Sunday, June 20, 2010

(S is for superstitious, stunning, and sexy)

The four small, round clover leaves, once pliable, now stiff and dry, were pressed flat between the pages of The Hunt for Red October, Will’s favorite book. Hannah found them when she pulled the volume from the shelf and leafed through it. The clover fluttered to the living room floor and lay there between the packing boxes.
“Summer of ’02,” she said aloud, the day crisp in her memory. She felt the lake breeze on her face and the warm sun on her back as she searched the crop of clover for one with quadruple leaves. Will had laughed at her zealous mission. “So what if a clover has four leaves—nothing’s special about it.” Then he gently turned her face toward him. “What’s special is you.”
That day by the lake he said she was sexy, he called her stunning. These were words she never attached to herself, but that he said them must make them true. She did feel sexy that summer, and had her long brown hair cut in a style that accentuated her large hazel eyes.
She saved the clover she finally found, storing it on purpose in Will’s book. She wasn’t really superstitious, but you had to take luck when you found it. Perhaps the clover would keep Will safe.
And it did, on his first tour. He narrowly missed a firefight that killed two of his best friends. Traumatized by their deaths, he was transferred out of Iraq for a time, but the war dragged on and he re-upped. Hannah couldn’t talk him out of it.

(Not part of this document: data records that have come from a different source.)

(** Drawn invisibly: the style the two helpers of the data-flow script
    pass. *)
Definition hidden (a : Attrs) : bool :=
  bool_decide (dict_get "style" a = Some "invis").

(** The exceptions raised and the diagrams closed during a run. *)
Definition raised (w : World) : list Exn :=
  omap (fun ev => match ev with EvRaise x => Some x | _ => None end) (trace w).

Definition closed (w : World) : list nat :=
  omap (fun ev => match ev with EvClosed k => Some k | _ => None end)
       (trace w).

(** The plain lines that start at a pod, in the order of their
    declaration. *)
Definition pod_lines (w : World) : list (NodeObj * NodeObj) :=
  filter (fun p => nd_class p.1 = "diagrams.k8s.compute.Pod") (lines w).

(** The nodes of the list a name of the script is bound to. *)
Definition list_named (w : World) (x : string) : list NodeObj :=
  match globals w !! x with
  | Some (VList l) =>
      omap (fun v => match v with VNode n => Some n | _ => None end) l
  | _ => []
  end.

(** The cluster around the cluster a node was registered in, by label. *)
Definition enclosing (w : World) (n : NodeObj) : option string :=
  k ← nd_cluster n;
  c ← list_find (fun c => cl_key c = k) (clusters w);
  cl_label <$> cl_parent c.2.

(** A disk with one file that no script names. *)
Definition kept_disk : gmap string File :=
  {["notes.txt" := ConfigFile "keep"]}.

(** A state inside the context of [sample_diagram], and one in which a list
    of two services and a mesh node are bound. *)
Definition inside_sample : World :=
  set_diagram_ctx (Some sample_diagram) (boot quiet_env).

Definition with_services : World :=
  set_globals (<["mesh" := VNode node_c]>
                 (<["services" := VList (VNode <$> [node_a; node_b])]> ∅))
              (boot quiet_env).

(** * Properties of the edge operators *)

Section Operators.

Import diagrams.

Lemma dict_get_set k v d : dict_get k (dict_set k v d) = Some v.
Proof.
  induction d as [|[k' v'] d IH]; simpl.
  - by rewrite decide_True.
  - destruct (decide (k = k')) as [->|Hne]; simpl.
    + by rewrite decide_True.
    + by rewrite decide_False.
Qed.

Lemma dict_get_set_ne k k' v d :
  k <> k' -> dict_get k (dict_set k' v d) = dict_get k d.
Proof.
  intros Hne. induction d as [|[k'' v''] d IH]; simpl.
  - by rewrite decide_False.
  - destruct (decide (k' = k'')) as [->|Hne']; simpl.
    + by rewrite !decide_False.
    + destruct (decide (k = k'')); [done | apply IH].
Qed.

(** The arrow a declared edge draws is decided by the two flags of the edge
    object. *)
Lemma arrows_of_edge dg t h e :
  arrows_of (DEdge dg t h (Edge_attrs e)) =
    let l := default "" (dict_get "label" (ed_attrs e)) in
    match ed_forward e, ed_reverse e with
    | true, true => [mkArrow t h l; mkArrow h t l]
    | true, false => [mkArrow t h l]
    | false, true => [mkArrow h t l]
    | false, false => []
    end.
Proof.
  unfold arrows_of, Edge_attrs.
  rewrite dict_get_set, dict_get_set_ne by done.
  unfold direction_of. by destruct (ed_forward e), (ed_reverse e).
Qed.

Lemma Node_connect_ok self n e w :
  faults (env w) (clock w) = None ->
  Node_connect self (VNode n) e w = Ok (VNode n) (connected self n e w).
Proof.
  intros H. unfold Node_connect, bind, fault_point. by rewrite H.
Qed.

Lemma Edge_ok kw w :
  has_dup kw.*1 = false ->
  Edge kw w = Ok (VEdge (Edge_init None false false kw)) w.
Proof.
  intros H. unfold Edge, reject_duplicates, bind. by rewrite H.
Qed.


Lemma dict_get_update_other k d extra :
  Forall (fun kv => kv.1 <> k) extra ->
  dict_get k (dict_update d extra) = dict_get k d.
Proof.
  unfold dict_update. revert d.
  induction extra as [|[k' v'] extra IH]; intros d H; simpl; [done|].
  inversion H as [|? ? Hk Hrest]; subst. simpl in Hk.
  rewrite IH by done. by apply dict_get_set_ne.
Qed.

(** The label an edge object carries is the [label] keyword it was
    constructed with. *)
Lemma Edge_init_label n f r kw :
  default "" (dict_get "label" (ed_attrs (Edge_init n f r kw))) =
  default "" (dict_get "label" kw).
Proof.
  unfold Edge_init. simpl.
  rewrite dict_get_update_other.
  2:{ unfold dict_del. apply list.Forall_forall. intros kv Hin.
      by apply list_elem_of_filter in Hin as [Hne _]. }
  destruct (dict_get "label" kw) as [l|]; simpl.
  - destruct (decide (l = "")) as [->|Hl]; simpl.
    + by destruct (dict_get "color" kw) as [x|];
        [destruct (decide (x = ""))|];
        (destruct (dict_get "style" kw) as [y|];
          [destruct (decide (y = ""))|]).
    + done.
  - by destruct (dict_get "color" kw) as [x|];
      [destruct (decide (x = ""))|];
      (destruct (dict_get "style" kw) as [y|];
        [destruct (decide (y = ""))|]).
Qed.

(** C3. For all nodes [a], [b] (in particular two nodes of one diagram),
    [a >> b] and [a >> Edge(...) >> b] each append exactly one edge to the
    declarations of the diagram, drawn as an arrow from [a] to [b], and
    evaluate to the target [b]; hence [a >> b >> c] appends exactly the two
    edges from [a] to [b] and from [b] to [c]. The steps taken are those at
    which the package does not fail. *)
Theorem rshift_appends_edge_and_chains (a b c : NodeObj) (kw : Attrs)
    (w : World) :
  faults (env w) (clock w) = None ->
  faults (env w) (S (clock w)) = None ->
  has_dup kw.*1 = false ->
  (exists w1,
      (ret (VNode a) >> ret (VNode b)) w = Ok (VNode b) w1 /\
      graph w1 = graph w ++ [forward_edge a b] /\
      arrows_of (forward_edge a b) = [mkArrow a b ""]) /\
  (exists w2 attrs,
      (ret (VNode a) >> Edge kw >> ret (VNode b)) w = Ok (VNode b) w2 /\
      graph w2 = graph w ++ [DEdge (nd_diagram a) a b attrs] /\
      arrows_of (DEdge (nd_diagram a) a b attrs) =
        [mkArrow a b (default "" (dict_get "label" kw))]) /\
  (exists w3,
      (ret (VNode a) >> ret (VNode b) >> ret (VNode c)) w = Ok (VNode c) w3 /\
      graph w3 = graph w ++ [forward_edge a b; forward_edge b c]).
Proof.
  intros H0 H1 Hkw. repeat split.
  - eexists. unfold binop, bind, ret. simpl.
    rewrite Node_connect_ok by done. repeat split.
  - set (e := set_node a (set_forward (Edge_init None false false kw))).
    exists (connected a b e w), (Edge_attrs e). split; [|split; [done|]].
    + unfold binop, bind, ret. rewrite Edge_ok by done. simpl.
      by rewrite Node_connect_ok.
    + rewrite arrows_of_edge. simpl.
      by rewrite <- (Edge_init_label None false false kw).
  - eexists. unfold binop, bind, ret. simpl.
    rewrite Node_connect_ok by done. simpl.
    rewrite Node_connect_ok by done. split; [done|].
    simpl. by rewrite <- app_assoc.
Qed.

“It’s like the Clancy book,” he said. “The enemy’s out there—you can’t see them, but you know they’re there. And they’ve got to be stopped.”
“You don’t have to do the stopping this time. You’ve already given two years of your life.”
Will paused in his packing. “Stan and Jared gave all of theirs.”
Hannah plunged back into her work at the preschool. When Will came back this time, they would start a family. He would enroll in manager training, and by the time their oldest was in preschool, he would be a company vice president.
By mid-fall, the mornings were chilly, and a mist rose in the hollows. With her sweater buttoned against the cold, Hannah pointed out the woolly caterpillars crawling along the preschool fence. “See their thick coats,” she said. “It’ll be a cold winter ahead.”
The school headmaster met her at the doorway, as she marched the children back inside. “Hannah.” The look on his face sent her stomach churning. “No,” she said.
The colonel waiting for her in the school office was polite and respectful, but she wanted him to cry with her. Will had been badly injured in an ambush in Falluja, and they didn’t expect him to live. He had been airlifted to a base in Cyprus, where he was undergoing surgery.
Will died the next day, on a bed thousands of miles from Hannah, with someone else holding his hand. At home, she sat in his usual easy chair. She caressed the armrests and pushed herself deep into the seat, trying to touch some elemental particle he might have left behind. All she felt was emptiness.